The Internet would be easy to understand and talk and write about if only it would stop changing every week—but instead, some novel terms of art turn into hackneyed clichés and others become mainstream shorthand.
I started writing about the online world for the Washington Post in mid-1994; in a lot of ways, I’m still figuring out what is and is not obvious about all this. The linguistic target keeps moving, and I don’t expect this situation to change for a long time. The point of the text we’re working on shouldn’t keep moving around, however, and that’s why a guidebook like this is helpful. In self-defense, as we try to keep up with the fluidity of Internet style, we need some baselines.
Here’s a baseline we can all agree on: Writing and speaking about the Web, and about any other technical topic—quantum physics, the history of NASA’s Apollo program, automotive maintenance, or Bruce Springsteen bootlegs—should aim to nail down meanings without clouting the thumb of the everyday reader. Unnecessary jargon, unexplained acronyms, and jarring inconsistencies can quash attention and slow comprehension.
Consider, for instance, the issue of how to describe Usenet newsgroups—a topic that, about a decade ago, provoked constant arguments on the alt.internet.media-coverage newsgroup (itself a casualty of Internet evolution—here today, gone today).
Coverage in the mass media would most often describe these forums as Internet message boards or online bulletin boards. The true believers, who had been holding forth on Usenet for years before any newspaper had an inkling that a story could originate there, flamed (that is, vituperatively criticized) the “old media” for “not getting it.” Meanwhile, the few journalists online at that point argued, essentially, “Look, nobody’s going to be that confused by this term, and at least people will have a chance of getting the analogy.”
Those journalists had a point, but they were wrong. Not referring to Usenet as Usenet or newsgroups as newsgroups meant that readers had no easy way of trying this resource out for themselves with their own software, which didn’t and still doesn’t use terms like message boards or bulletin boards. Details do matter—especially since readers can go check things out for themselves.

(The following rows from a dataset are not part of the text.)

(* ===== verification/FileTools.v ===== *)
(** * FileTools: the workspace tools of an agent

    Models [file_read], [file_write] and [file_list] of [app/tools/file_io.py]
    over a file system with symbolic links: a finite map from absolute paths,
    lists of names, to nodes.  [realpath] is that of [os.path] (not strict, loops
    included); [islink], the kernel's [lstat] on a path as given, is a parameter,
    as are the decoding of a file that is not valid UTF-8, the order in which
    the kernel lists a directory, and whether a link leads to a directory.  The
    file system does not change while a tool runs. *)

From Stdlib Require Import Ascii NArith ZArith Lia SpecFloat.
From stdpp Require Import base tactics list strings gmap pretty.
From S2P Require Import Prelude PyStr Dict PyVal.

#[local] Open Scope nat_scope.

(** ** Files *)

Inductive node := File (bytes : string) | Dir | Link (target : string).

#[export] Instance node_eq_dec : EqDecision node.
Proof. solve_decision. Defined.

(** An absolute path without symbolic links, ["/"] being the empty list *)
Abbreviation path := (list string).
Abbreviation filesystem := (gmap path node).
(* ===== verification/ToolExec.v ===== *)
(** * ToolExec: the tool executor

    Models [app/tools/executor.py], the toolbelt of [app/tools/registry.py] and
    the write path of [app/services/audit_service.py].  A tool is a state
    transformer that may raise; the executor puts the injection check before it
    and the redaction of PII after it, each with its time limit, and writes an
    audit entry.  The composition with the file tools shows what an agent's
    tool calls can reach. *)

From Stdlib Require Import Ascii NArith ZArith Lia SpecFloat.
From stdpp Require Import base tactics list strings gmap sorting.
From S2P Require Import Prelude PyStr Dict PyVal PyFloat Regex ContentFilter Injection FileTools.

#[local] Open Scope nat_scope.

(** [s[:n]] *)
Definition str_take (n : nat) (s : string) : string := str_join "" (take n (py_chars s)).

(** ** Audit entries *)

Inductive AuditEventType := TOOL_EXECUTED | TOOL_BLOCKED.

Record AuditLog := {
  log_id : nat;
  al_workflow_id : option nat;
  al_task_id : option nat;
  event_type : AuditEventType;
  actor_id : string;
  input_summary : option string;
  output_summary : option string;
  decision_reason : option string;
  al_metadata : list (string * pyval);
  created_at : Z;
}.

(** The rows of [audit_logs] and what was published to the audit channel, which
    nothing in the program subscribes to *)
Record AuditState := { audit_logs : list AuditLog; published : list AuditLog }.

Definition _write_to_db (db_ok : bool) (entry : AuditLog) (a : AuditState) : option AuditState :=
  if db_ok then Some {| audit_logs := audit_logs a ++ [entry]; published := published a |} else None.

(** [AuditService.log], [None] where it raises *)
Definition audit_log (redis_ok db_ok : bool) (entry : AuditLog) (a : AuditState) : option AuditState :=
  if redis_ok then Some {| audit_logs := audit_logs a; published := published a ++ [entry] |}
  else _write_to_db db_ok entry a.

(** [AuditService.log_sync] *)
Definition log_sync (db_ok : bool) (entry : AuditLog) (a : AuditState) : option AuditState :=
  _write_to_db db_ok entry a.

(** ** The toolbelt *)

Record ToolProvider (S : Type) := {
  tool_name : string;
  required_capabilities : list string;
  estimated_cost_credits : spec_float;
  tool_execute : list (string * pyval) → S → S * res string ToolResult;
}.
Arguments tool_name {S} _.
Arguments required_capabilities {S} _.
Arguments estimated_cost_credits {S} _.
Arguments tool_execute {S} _ _ _.

(** The registry: tools by name, in the order they were registered *)
Abbreviation registry S := (list (string * ToolProvider S)).

Definition register {S} (tool : ToolProvider S) (r : registry S) : registry S := dict_set (tool_name tool) tool r.

Definition get_tools_for_capabilities {S} (caps : list string) (r : registry S) : list (ToolProvider S) :=
  filter (λ t, Exists (λ c, c ∈ caps) (required_capabilities t)) (map snd r).

(** [agent.supported_tools]: a dict of flags, a list, or something else *)
Inductive SupportedTools :=
  | ToolFlags (flags : list (string * pyval))
  | ToolNames (names : list string)
  | OtherTools (truthy : bool).

Definition supported_truth (s : SupportedTools) : bool :=
  match s with
  | ToolFlags l => negb (bool_decide (length l = 0))
  | ToolNames l => negb (bool_decide (l = []))
  | OtherTools b => b
  end.

Definition allowed_names (s : SupportedTools) : list string :=
  match s with
  | ToolFlags flags => map fst (filter (λ p, py_truth p.2 = true) flags)
  | ToolNames names => names
  | OtherTools _ => []
  end.

Definition get_tools_for_agent {S} (supported : SupportedTools) (caps : list string) (r : registry S)
    : list (ToolProvider S) :=
  let allowed := if supported_truth supported then allowed_names supported else [] in
  match allowed with
  | [] => get_tools_for_capabilities caps r
  | _ => map snd (filter (λ p, p.1 ∈ allowed) r)
  end.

A similar debate has been going on about how to specify a Web site’s location (which, incidentally, I don’t call a URL unless I’m writing for a technical audience—what’s wrong with “address”?). If you simply specify the domain name, you can save a lot of trouble all around. One, plenty of Web-based companies include the .com extension in their names, so the name is the Web address. Two, almost all current Web browsers will fill in the www. and http:// prefixes for you—why make the reader type in extra characters?
But on the other hand, there’s no shortage of Web addresses that don’t start with www.—not to mention the few heretical Web addresses that depart from the standard http://. (For instance, banking and other sites may start with https://, with that s denoting an encrypted connection secured against eavesdropping.)
Hence, I continue to insist on the full Web address. I am losing this fight, though, both at my office and in this book. It grates on me—why not be consistent and minimize reader confusion?—but I have, so far, been unable to drag everybody else along. (People become quite passionate about these matters. We editors take pride in the inventive patches we’ve used to construct our preferred-usage crazy quilts.)
I do have one consolation, though: The fashion for addresses, along with other Internet-related conventions, will almost certainly change yet again. But we’re not going to make deadlines, and we’re not going to be taken seriously, if we start from scratch stylistically every day. We can’t wait until matters of style settle down; we have work to do today.
This book can help you settle an argument or start one, if you need to, perhaps with the guy down the hall who insists on lowercasing the web but wants you to know that he is a Webmaster. Editors are still the arbiters of much that is happening in publishing; they have their work cut out for them. Fortunately, they have this book.